> [Task input]:

(** The job for the client. *)
Definition OnTargetReadFrame (uuid : string) (samples : list Z) (rate channels : Z) (s : BotSession) : option send_job :=
  if bs_stopped s || negb (bs_client s) || (zlen samples =? 0) then None
  else Some (mkSendJob samples rate (Z.max channels 1) 0 uuid).

(** The rest of [OnTargetReadFrame]: [sent] is what [SendAudio] of the job
    returned. *)
Definition OnTargetReadFrame_sent (sent : bool) (s : BotSession) : BotSession :=
  mkBotSession (bs_cfg s) (bs_channel s) (bs_client s) (bs_fanout s) (bs_handles s) (bs_read_contexts s)
    (bs_write_contexts s) (bs_next_context s) (bs_stopped s) (bs_opened s) (bs_frames_recv s)
    (if sent then bs_frames_sent s +u64 1 else bs_frames_sent s).

Section Callbacks.
Context {RS : Type} `{SwitchResample RS}.

(** [bot] is never null in the contexts [Attach] builds. *)
Record BotReadTapCtx := mkBotReadCtx { br_channel_uuid : string; br_rates : TapRates (RS := RS) }.

Record BotWriteReplaceCtx := mkBotWriteCtx {
  bw_channel_uuid : string;
  bw_fs_rate_hz : Z;
  bw_resampler : option (Resampler RS);
  bw_resampler_error_logged : bool;
  bw_first_set_frame_logged : bool }.

Definition OswBotReadTap (t : abc_type) (ctx : option BotReadTapCtx) (bug_read : option switch_frame) (s : BotSession)
  : option send_job * option BotReadTapCtx :=
  if negb (is_read_type t) then (None, ctx)
  else match ctx with
  | None => (None, ctx)
  | Some x =>
      if bs_stopped s then (None, ctx)
      else match bug_read with
      | None => (None, ctx)
      | Some f =>
          if fr_datalen f =? 0 then (None, ctx)
          else match fr_data f with
          | None => (None, ctx)
          | Some data =>
              let '(o, r') := tap_convert (br_rates x) data f in
              (o ≫= (fun '(out, rate, ch) => OnTargetReadFrame (br_channel_uuid x) out rate ch s),
               Some (mkBotReadCtx (br_channel_uuid x) r'))
          end
      end
  end.

(** The frame set, the context and the session. *)
Definition OswBotWriteReplace (t : abc_type) (ctx : option BotWriteReplaceCtx) (frame : option switch_frame)
  (s : BotSession) : option switch_frame * option BotWriteReplaceCtx * BotSession :=
  if negb (bool_decide (t = ABC_WRITE_REPLACE)) then (None, ctx, s)
  else match ctx with
  | None => (None, ctx, s)
  | Some x =>
      if bs_stopped s then (None, ctx, s)
      else
        let '(o, s1) := PopWriteFrame (bw_channel_uuid x) s in
        match o, frame with
        | None, _ | _, None => (None, ctx, s1)
        | Some af, Some f =>
            match fr_data f with
            | None => (None, ctx, s1)
            | Some _ =>
                if fr_datalen f =? 0 then (None, ctx, s1)
                else
                  let cap := n_samples f in
                  let fs_rate := if fr_rate f =? 0 then bw_fs_rate_hz x else fr_rate f in
                  let stream_rate := sample_rate_hz_ af in
                  let finish out slot logged :=
                    if zlen out =? 0
                    then (None, Some (mkBotWriteCtx (bw_channel_uuid x) (bw_fs_rate_hz x) slot logged
                                        (bw_first_set_frame_logged x)), s1)
                    else (Some (set_frame out (if fs_rate =? 0 then stream_rate else fs_rate) f),
                          Some (mkBotWriteCtx (bw_channel_uuid x) (bw_fs_rate_hz x) slot logged true), s1) in
                  if negb (fs_rate =? 0) && negb (stream_rate =? 0) && negb (fs_rate =? stream_rate)
                  then
                    let '(ok, slot, logged) := EnsureResampler (bw_resampler x) stream_rate fs_rate
                                                 (bw_resampler_error_logged x) in
                    match ok, slot with
                    | true, Some rs =>
                        let '(out, rs') := Resampler_Process (samples_ af) cap rs in finish out (Some rs') logged
                    | _, _ => (None, Some (mkBotWriteCtx (bw_channel_uuid x) (bw_fs_rate_hz x) slot logged
                                             (bw_first_set_frame_logged x)), s1)
                    end
                  else finish (take (Z.to_nat (Z.min cap (u32 (sample_count af)))) (samples_ af))
                         (bw_resampler x) (bw_resampler_error_logged x)
            end
        end
  end.
End Callbacks.

(** ** The start and stop handlers *)

(** What the handler meets: the capacity checks and the insertion see the
    registry at their own times; [ha_lock] is the [SessionLock] of the checks,
    [ha_mark_lock] that of the marking loop. *)
Record start_bot_answers := mkStartBotAnswers {
  ha_planes : bool;
  ha_bots_at_check : ActiveBots;
  ha_bots_at_insert : ActiveBots;
  ha_lock : string -> bool;
  ha_read_rate : string -> Z;
  ha_write_rate : string -> Z;
  ha_bot_id : string;
  ha_open : Status;
  ha_attach : string -> target_answers;
  ha_mark_lock : string -> bool }.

> [Work task]:
Up to and including the last line of the material, reproduce every line exactly, beginning with the one that contains "ha_attach : string -> target_answers;" and adding nothing else.

> [Result for this exercise]:
  ha_attach : string -> target_answers;
  ha_mark_lock : string -> bool }.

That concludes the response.